[Saved entries]
· · · ·
(** * litestream: the [restore] and [snapshots] commands

    A shallow embedding of [cmd/litestream/restore.go] and
    [cmd/litestream/snapshots.go].  Both commands are sequences of calls
    into collaborators (configuration file, replication engine, standard
    library) with early returns; the embedding is a state-and-error monad
    whose state records every collaborator call, in order, and everything
    written to standard output. *)

From Stdlib Require Import String Ascii List ZArith Bool Lia.
From Stdlib Require Import DecimalString.
Import ListNotations.

Local Open Scope list_scope.
Local Open Scope string_scope.

(** ** Strings *)

Definition TAB : string := String (ascii_of_nat 9) "".
Definition LF : string := String (ascii_of_nat 10) "".
Definition DQUOTE : string := String (ascii_of_nat 34) "".
Definition BACKSLASH : string := String (ascii_of_nat 92) "".

(** [lines ls] is the text made of the lines [ls], each ended by a newline. *)
Definition lines (ls : list string) : string :=
  String.concat "" (map (fun l => l ++ LF) ls).

(** [contains s sub]: [sub] occurs somewhere in [s] (Go's strings.Contains). *)
Fixpoint contains (s sub : string) : bool :=
  prefix sub s ||
  match s with
  | EmptyString => false
  | String _ s' => contains s' sub
  end.
(** ** Concrete registries and a concrete schedule *)

Definition stale_registry : BakeryLock :=
  mkBakeryLock 3 [false; false; false] [2; 0; 5].

Definition quiet_registry : BakeryLock :=
  mkBakeryLock 3 [false; true; false] [0; 4; 0].

Definition tie_registry : BakeryLock :=
  mkBakeryLock 2 [false; false] [1; 1].

(** Two threads draw the same ticket; thread 0 is admitted. *)
Definition tie_schedule : list Z :=
  [0;1;0;1;0;1;0;1;0;1;0;1;0;1;0;1;0;1;0;1;0;0;0;0;0;0;0;0].

(** ** Phases of [lock] as the registry shows them *)

(** Lines 16 to 19: [choosing[pid]] is set. *)
Definition announcing (l : pc) : bool :=
  match l with
  | MaxRead _ _ | Store _ | ClearCh => true
  | _ => false
  end.

(** From the store of line 16 to [unlock]: [number[pid]] is a ticket. *)
Definition holds_ticket (l : pc) : bool :=
  match l with
  | ClearCh | WaitCh _ | WaitNZ _ | LtA _ | LtB _ _ | EqA _ | EqB _ _ | CS =>
      true
  | _ => false
  end.

(** The peer a thread inside the [for] loop is looking at. *)
Definition wait_index (l : pc) : option Z :=
  match l with
  | WaitCh j | WaitNZ j | LtA j | LtB j _ | EqA j | EqB j _ => Some j
  | _ => None
  end.

(** Thread [p] alone takes [k] steps. *)
Fixpoint solo (k : nat) (st : System) (p : Z) : System :=
  match k with
  | O => st
  | S k' => solo k' (sched st p) p
  end.

(** The control points thread [p] goes through in [k] steps of its own while
    the registry, read through [rdn] and [rdc], holds still. *)
Fixpoint spin (np p : Z) (rdn : Z -> Z) (rdc : Z -> bool) (k : nat) (l : pc)
  : pc :=
  match k with
  | O => l
  | S k' => spin np p rdn rdc k' (snd (tstep np p rdn rdc l))
  end.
· · · ·
### YOUR OBJECTIVE
Give the entries once more, exactly as they appear.

### REPLY TO THE EXERCISE
(** * litestream: the [restore] and [snapshots] commands

    A shallow embedding of [cmd/litestream/restore.go] and
    [cmd/litestream/snapshots.go].  Both commands are sequences of calls
    into collaborators (configuration file, replication engine, standard
    library) with early returns; the embedding is a state-and-error monad
    whose state records every collaborator call, in order, and everything
    written to standard output. *)

From Stdlib Require Import String Ascii List ZArith Bool Lia.
From Stdlib Require Import DecimalString.
Import ListNotations.

Local Open Scope list_scope.
Local Open Scope string_scope.

(** ** Strings *)

Definition TAB : string := String (ascii_of_nat 9) "".
Definition LF : string := String (ascii_of_nat 10) "".
Definition DQUOTE : string := String (ascii_of_nat 34) "".
Definition BACKSLASH : string := String (ascii_of_nat 92) "".

(** [lines ls] is the text made of the lines [ls], each ended by a newline. *)
Definition lines (ls : list string) : string :=
  String.concat "" (map (fun l => l ++ LF) ls).

(** [contains s sub]: [sub] occurs somewhere in [s] (Go's strings.Contains). *)
Fixpoint contains (s sub : string) : bool :=
  prefix sub s ||
  match s with
  | EmptyString => false
  | String _ s' => contains s' sub
  end.
(** ** Concrete registries and a concrete schedule *)

Definition stale_registry : BakeryLock :=
  mkBakeryLock 3 [false; false; false] [2; 0; 5].

Definition quiet_registry : BakeryLock :=
  mkBakeryLock 3 [false; true; false] [0; 4; 0].

Definition tie_registry : BakeryLock :=
  mkBakeryLock 2 [false; false] [1; 1].

(** Two threads draw the same ticket; thread 0 is admitted. *)
Definition tie_schedule : list Z :=
  [0;1;0;1;0;1;0;1;0;1;0;1;0;1;0;1;0;1;0;1;0;0;0;0;0;0;0;0].

(** ** Phases of [lock] as the registry shows them *)

(** Lines 16 to 19: [choosing[pid]] is set. *)
Definition announcing (l : pc) : bool :=
  match l with
  | MaxRead _ _ | Store _ | ClearCh => true
  | _ => false
  end.

(** From the store of line 16 to [unlock]: [number[pid]] is a ticket. *)
Definition holds_ticket (l : pc) : bool :=
  match l with
  | ClearCh | WaitCh _ | WaitNZ _ | LtA _ | LtB _ _ | EqA _ | EqB _ _ | CS =>
      true
  | _ => false
  end.

(** The peer a thread inside the [for] loop is looking at. *)
Definition wait_index (l : pc) : option Z :=
  match l with
  | WaitCh j | WaitNZ j | LtA j | LtB j _ | EqA j | EqB j _ => Some j
  | _ => None
  end.

(** Thread [p] alone takes [k] steps. *)
Fixpoint solo (k : nat) (st : System) (p : Z) : System :=
  match k with
  | O => st
  | S k' => solo k' (sched st p) p
  end.

(** The control points thread [p] goes through in [k] steps of its own while
    the registry, read through [rdn] and [rdc], holds still. *)
Fixpoint spin (np p : Z) (rdn : Z -> Z) (rdc : Z -> bool) (k : nat) (l : pc)
  : pc :=
  match k with
  | O => l
  | S k' => spin np p rdn rdc k' (snd (tstep np p rdn rdc l))
  end.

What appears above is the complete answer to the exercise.